18. The horses leave the racetrack. The trainer's daughter raises her arms in sign of victory and gets off her horse.

19. Missing shot replaced by a photograph. Medium shot of Jack and the trainer's daughter with the head of the horse between them.

Several authors have mentioned this film as an important, if imperfect, stage in the development of film melodramas in America. After initial endeavours by Edwin Porter which "were too brief to allow developed stories", such as Life of an American Fireman or The Great Train Robbery, this film "moved even closer to the classic melodramatic form, employing the conventional triangle of ingenue, favored beau and jealous villain, and climaxing in a thrilling scene involving the young woman courageousness." It is also one of the first examples of what Edward Branigan has termed the "double causal structure": "the couple's romance and the intrigue surrounding the horse race depicted in the film's central section intertwine so as to become interdependent. Accordingly, the doubling of causal mechanisms reinforces the motivation of the central character."

Various innovative elements have been noted, notably the use of a point-of-view shot between two shots of Delmar looking through his binoculars (shots 2 to 4). The film has also been mentioned as an early example of parallel editing in shots 10 to 12 with "a cut from the characters in a stable preparing for a race to the man blowing a horn to signal the start returning afterwards to the interior of the stable". This cross-cutting has also been noted as an example of a silent film where an "intradiegetic sound encroachment plays an important role [...]. In this case, the comprehension of the link between spaces much farther apart from each other is made possible by the use of the cornet."

The film has also been mentioned as a precursor with respect to cross-cutting used to enhance the suspense of "last-minute rescue narrative": between shots 6 and 10, the film shows the parallel development of the jockey's action on the one hand and Jack and the trainer's daughter on the other.

On the other hand, authors have noted that this film is characteristic of a problem faced by producers of dramatic films circa 1907: ensuring that the story is understood by viewers without "using extradiegetic means during projection to facilitate comprehension of the narrative." In this case, "the narrative's relative complexity outstrips the representational system employed to mount it. [...] replicating the methods of the stage – for example, by mounting extended tableaux of gesticulations by actors shot from a considerable distance – could only result in audience incomprehension."

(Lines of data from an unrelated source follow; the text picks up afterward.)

(** ** Safe zones: the answer *)

Lemma insert_by_distance_perm z l : insert_by_distance z l ≡ₚ z :: l.
Proof.
  induction l as [|y l IH]; cbn; [done|].
  destruct (Qle_bool _ _); [|done]. rewrite IH. apply Permutation_swap.
Qed.

Lemma insert_by_distance_sorted z l :
  StronglySorted nearer l → StronglySorted nearer (insert_by_distance z l).
Proof.
  induction l as [|y l IH]; intros Hl; cbn.
  { repeat constructor. }
  apply StronglySorted_inv in Hl as [Hl Hy].
  destruct (Qle_bool (zone_distance y) (zone_distance z)) eqn:Hle.
  - apply Qle_bool_iff in Hle. constructor; [by apply IH|].
    rewrite insert_by_distance_perm. by constructor.
  - assert (Hzy : nearer z y).
    { unfold nearer. apply Qlt_le_weak, Qnot_le_lt. intros Hle'.
      apply Qle_bool_iff in Hle'. congruence. }
    constructor; [by constructor|]. constructor; [done|].
    eapply Forall_impl; [exact Hy|]. intros b Hb. unfold nearer in *.
    by eapply Qle_trans.
Qed.

Lemma sort_by_distance_spec l :
  sort_by_distance l ≡ₚ l ∧ StronglySorted nearer (sort_by_distance l).
Proof.
  unfold sort_by_distance.
  cut (∀ acc, StronglySorted nearer acc →
         foldl (λ sorted z, insert_by_distance z sorted) acc l ≡ₚ acc ++ l
         ∧ StronglySorted nearer (foldl (λ sorted z, insert_by_distance z sorted) acc l)).
  { intros H. apply (H []). constructor. }
  induction l as [|z l IH]; intros acc Hacc; cbn.
  { by rewrite app_nil_r. }
  destruct (IH (insert_by_distance z acc) (insert_by_distance_sorted z acc Hacc))
    as [Hp Hs].
  split; [|done]. rewrite Hp, insert_by_distance_perm.
  cbn [app]. apply Permutation_middle.
Qed.

(** What a successful answer is made of. *)
(** The element loop yields zones exactly when every element yields one. *)
Lemma safe_zones_of_inr rounded_distance lat lon els built :
  safe_zones_of rounded_distance lat lon els = inr built
  ↔ Forall2 (λ elem zone, safe_zone rounded_distance lat lon elem = inr zone) els built.
Proof.
  revert built. induction els as [|e els IH]; intros built; cbn [safe_zones_of].
  - split; [intros [= <-]; constructor|]. by intros ->%Forall2_nil_inv_l.
  - destruct (safe_zone rounded_distance lat lon e) as [msg|z] eqn:He.
    + split; [done|]. intros (z & zs & Hz & _ & _)%Forall2_cons_inv_l. congruence.
    + destruct (safe_zones_of rounded_distance lat lon els) as [msg|zs] eqn:Hes.
      * split; [done|]. intros (z' & zs' & _ & Hzs & _)%Forall2_cons_inv_l.
        by apply IH in Hzs.
      * split.
        -- intros [= <-]. constructor; [done|]. by apply IH.
        -- intros (z' & zs' & Hz & Hzs & ->)%Forall2_cons_inv_l.
           apply IH in Hzs. congruence.
Qed.

(** The whole endpoint: the first 200 answer among the three attempts decides,
    and the third attempt when there is none. *)
Lemma get_safe_zones_decided overpass rounded_distance lat lon radius :
  let r := get_safe_zones overpass rounded_distance lat lon radius in
  (∀ k json, first_ok overpass k json → r = zones_answer rounded_distance lat lon json)
  ∧ ((∀ k json, (k < 3)%nat → overpass k ≠ PostResponse 200 json) →
     r = zones_failure (overpass 2%nat)).
Proof.
  cbv zeta. unfold get_safe_zones.
  destruct (fetch_attempts_handover overpass)
    as ([Hge Hle] & Hearlier & Hstop & Hreturn & Hlast).
  set (f := fetch_attempts overpass (seq 0 max_retries) fetch_start) in *.
  split.
  - intros k json (Hk & Hok & Hfirst).
    assert (Hkf : k = (fetch_requests f - 1)%nat).
    { destruct (decide (k < fetch_requests f - 1)%nat) as [Hlt|Hnlt].
      { by destruct (Hearlier k json Hlt). }
      destruct (decide (fetch_requests f - 1 < k)%nat) as [Hgt|Hngt]; [|lia].
      destruct Hstop as [json' Hj]; [lia|]. by destruct (Hfirst _ json' Hgt). }
    destruct (fetch_returned f) as [r|] eqn:Hr.
    { destruct (Hreturn r eq_refl) as [H3 [[Ho _]|[Ho _]]];
        replace k with 2%nat in Hok by lia; congruence. }
    destruct (Hlast eq_refl) as (status_code & json' & Ho & ->).
    rewrite <- Hkf, Hok in Ho. by injection Ho as <- <-.
  - intros Hnone.
    assert (H3 : fetch_requests f = 3%nat).
    { destruct (decide (fetch_requests f < 3)%nat) as [Hlt|]; [|lia].
      destruct (Hstop Hlt) as [json Hj]. by destruct (Hnone (fetch_requests f - 1)%nat json ltac:(lia)). }
    destruct (fetch_returned f) as [r|] eqn:Hr.
    { by destruct (Hreturn r eq_refl) as [_ [[-> ->]|[-> ->]]]. }
    destruct (Hlast eq_refl) as (status_code & json & Ho & ->).
    rewrite H3 in Ho. change (3 - 1)%nat with 2%nat in Ho. rewrite Ho.
    destruct (Z.eqb_spec status_code 200) as [->|Hne]; [|done].
    by destruct (Hnone 2%nat json ltac:(lia)).
Qed.

(** The first 200 answer, if any, is unique. *)
Lemma first_ok_or_none overpass :
  (∃ k json, first_ok overpass k json)
  ∨ (∀ k json, (k < 3)%nat → overpass k ≠ PostResponse 200 json).
Proof.
  assert (Hdec : ∀ k, (∃ json, overpass k = PostResponse 200 json)
                      ∨ (∀ json, overpass k ≠ PostResponse 200 json)).
  { intros k. destruct (overpass k) as [| |c json]; [by right|by right|].
    destruct (decide (c = 200)) as [->|Hc]; [left; eauto|right; congruence]. }
  destruct (Hdec 0%nat) as [[j0 H0]|H0].
  { left. exists 0%nat, j0. split; [lia|]. split; [done|]. intros; lia. }
  destruct (Hdec 1%nat) as [[j1 H1]|H1].
  { left. exists 1%nat, j1. split; [lia|]. split; [done|].
    intros [|j] json' Hj; [apply H0|lia]. }
  destruct (Hdec 2%nat) as [[j2 H2]|H2].
  { left. exists 2%nat, j2. split; [lia|]. split; [done|].
    intros [|[|j]] json' Hj; [apply H0|apply H1|lia]. }
  right. intros [|[|[|k]]] json Hk; [apply H0|apply H1|apply H2|lia].
Qed.

(** X15: the answer is a success exactly when the first 200 answer among the
    three attempts decodes and every element of it yields a zone; it then
    lists the zones in ascending order of distance, at most 15 of them,
    every listed zone being at most as far as every zone left out; listed and
    left-out zones together are the zones built from the elements received,
    and [total_found] counts them all. *)
Theorem safe_zones_are_the_nearest overpass rounded_distance lat lon radius :
  let r := get_safe_zones overpass rounded_distance lat lon radius in
  (zones_status r = "success" ↔
     ∃ k data built,
       first_ok overpass k (inr data)
       ∧ Forall2 (λ elem zone, safe_zone rounded_distance lat lon elem = inr zone)
                 (default [] (elements data)) built)
  ∧ (∀ k data built,
       first_ok overpass k (inr data) →
       Forall2 (λ elem zone, safe_zone rounded_distance lat lon elem = inr zone)
               (default [] (elements data)) built →
       ∃ listed left_out,
         r = {| zones_status := "success"; zones_message := None;
                safe_zones := Some listed;
                total_found := Some (length (default [] (elements data))) |}
         ∧ length listed = Nat.min 15 (length (default [] (elements data)))
         ∧ listed ++ left_out ≡ₚ built
         ∧ StronglySorted nearer listed
         ∧ (∀ a b, a ∈ listed → b ∈ left_out → nearer a b)).
Proof.
  intros r.
  destruct (get_safe_zones_decided overpass rounded_distance lat lon radius)
    as [Hok Hnone]. fold r in Hok, Hnone.
  assert (Hbuilt : ∀ k data built,
            first_ok overpass k (inr data) →
            Forall2 (λ elem zone, safe_zone rounded_distance lat lon elem = inr zone)
                    (default [] (elements data)) built →
            r = {| zones_status := "success"; zones_message := None;
                   safe_zones := Some (take 15 (sort_by_distance built));
                   total_found := Some (length (sort_by_distance built)) |}).
  { intros k data built Hk Hb. rewrite (Hok _ _ Hk). unfold zones_answer.
    apply safe_zones_of_inr in Hb. by rewrite Hb. }
  split.
  - split.
    + intros Hs. destruct (first_ok_or_none overpass) as [(k & json & Hk)|Hno].
      * rewrite (Hok _ _ Hk) in Hs. unfold zones_answer in Hs.
        destruct json as [msg|data]; [discriminate|].
        destruct (safe_zones_of _ _ _ _) as [msg|built] eqn:Hb; [discriminate|].
        exists k, data, built. split; [done|]. by apply safe_zones_of_inr.
      * rewrite (Hnone Hno) in Hs. by destruct (overpass 2%nat).
    + intros (k & data & built & Hk & Hb). by rewrite (Hbuilt _ _ _ Hk Hb).
  - intros k data built Hk Hb. rewrite (Hbuilt _ _ _ Hk Hb).
    destruct (sort_by_distance_spec built) as [Hp Hsorted].
    set (zones := sort_by_distance built) in *.
    assert (Hlen : length zones = length (default [] (elements data))).
    { rewrite (Permutation_length Hp). symmetry. by eapply Forall2_length. }
    exists (take 15 zones), (drop 15 zones).
    split; [by rewrite Hlen|]. split; [by rewrite length_take, Hlen|].
    rewrite take_drop. split; [done|].
    rewrite <- (take_drop 15 zones) in Hsorted.
    apply StronglySorted_app in Hsorted as (Hcross & Htake & _).
    split; [done|]. intros a b Ha Hb'. by apply Hcross.
Qed.

Lemma safe_zones_are_the_nearest_witness :
  ∃ listed,
    safe_zones (get_safe_zones sample_overpass sample_distance 22 88 5) = Some listed
    ∧ total_found (get_safe_zones sample_overpass sample_distance 22 88 5) = Some 3%nat
    ∧ map zone_distance listed = [3%Q; 7%Q; 7%Q]
    ∧ StronglySorted nearer listed.
Proof.
  destruct (proj1 (proj1 (safe_zones_are_the_nearest sample_overpass sample_distance
                            22 88 5)) eq_refl)
    as (k & data & built & Hk & Hb).
  destruct (proj2 (safe_zones_are_the_nearest sample_overpass sample_distance 22 88 5)
              k data built Hk Hb)
    as (listed & left_out & Hr & _ & _ & Hsorted & _).
  exists listed.
  assert (Hl : safe_zones (get_safe_zones sample_overpass sample_distance 22 88 5)
               = Some listed) by (by rewrite Hr).
  split; [exact Hl|]. split; [reflexivity|]. split; [|exact Hsorted].
  vm_compute in Hl. injection Hl as <-. reflexivity.
Defined.

Example sample_safe_zones :
  let r := get_safe_zones sample_overpass sample_distance 22 88 5 in
  zones_status r = "success"
  ∧ total_found r = Some 3%nat
  ∧ (map (λ z, (zone_name z, zone_category z)) <$> safe_zones r)
    = Some [("Unnamed hospital", "Hospital"); ("Unnamed police", "Police Station");
            ("Unnamed shelter", "Shelter")].
Proof. repeat split. Qed.

(** ** Missing readings and sender calls *)

Lemma number_ge_int z t : number_ge (Int z) t = (z >=? t).
Proof.
  unfold number_ge. cbn [number_value]. apply eq_true_iff_eq.
  by rewrite Qle_bool_iff, <- Zle_Qle, Z.geb_le.
Qed.

(** X17: a reading missing from the body counts as 0: a body without readings
    produces no alert for a user whose thresholds are all positive, and
    produces the alert of every metric whose threshold is 0 or less. *)
Theorem missing_readings_count_as_zero env user_id current_time st settings :
  user_alert_settings st !! user_id = Some settings →
  let produced := alerts (response (check_alerts env empty_body user_id current_time st)) in
  (0 < landslide_threshold settings → 0 < flood_threshold settings →
   0 < rainfall_threshold settings → produced = [])
  ∧ (landslide_threshold settings ≤ 0 →
     ∃ a, a ∈ produced ∧ type a = Landslide ∧ value a = Int 0 ∧ level a = WATCH)
  ∧ (flood_threshold settings ≤ 0 →
     ∃ a, a ∈ produced ∧ type a = Flood ∧ value a = Int 0 ∧ level a = WATCH)
  ∧ (rainfall_threshold settings ≤ 0 →
     ∃ a, a ∈ produced ∧ type a = HeavyRainfall ∧ value a = Int 0 ∧ level a = WATCH).
Proof.
  intros Hs produced.
  destruct (check_alerts_configured env empty_body user_id current_time st settings Hs)
    as (nl & nf & nr & Hnl & Hnf & Hnr & Heq).
  assert (produced = nl ++ nf ++ nr) as -> by (unfold produced; by rewrite Heq).
  clear Heq. cbn [empty_body body_landslide_risk body_flood_risk body_rainfall
                  default from_option] in Hnl, Hnf, Hnr.
  rewrite number_ge_int in Hnl, Hnf, Hnr.
  split; [|split; [|split]].
  - intros Hl Hf Hr.
    destruct (Z.geb_spec 0 (landslide_threshold settings)); [lia|].
    destruct (Z.geb_spec 0 (flood_threshold settings)); [lia|].
    destruct (Z.geb_spec 0 (rainfall_threshold settings)); [lia|]. by subst.
  - intros Hl. destruct (Z.geb_spec 0 (landslide_threshold settings)); [|lia].
    eexists. split; [|split; [|split]].
    subst nl. apply elem_of_app. left. by apply list_elem_of_singleton.
    all: reflexivity.
  - intros Hf. destruct (Z.geb_spec 0 (flood_threshold settings)); [|lia].
    eexists. split; [|split; [|split]].
    subst nf. apply elem_of_app. right.
    apply elem_of_app. left. by apply list_elem_of_singleton.
    all: reflexivity.
  - intros Hr. destruct (Z.geb_spec 0 (rainfall_threshold settings)); [|lia].
    eexists. split; [|split; [|split]].
    subst nr. apply elem_of_app. right.
    apply elem_of_app. right. by apply list_elem_of_singleton.
    all: reflexivity.
Qed.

John L. Fell considers that while the film gives a rather conventional evolution of plot conventions, there is "too little time clearly to explicate the relationships", as a consequence, the film "gives a cloudy picture of actual attitudes shared among father, daughter, boyfriend, jockey, and villain."

This problem is compounded by the fact that the film does not use any intertitles. An edited version with added intertitles shows that only a few of them are sufficient to make the action understandable.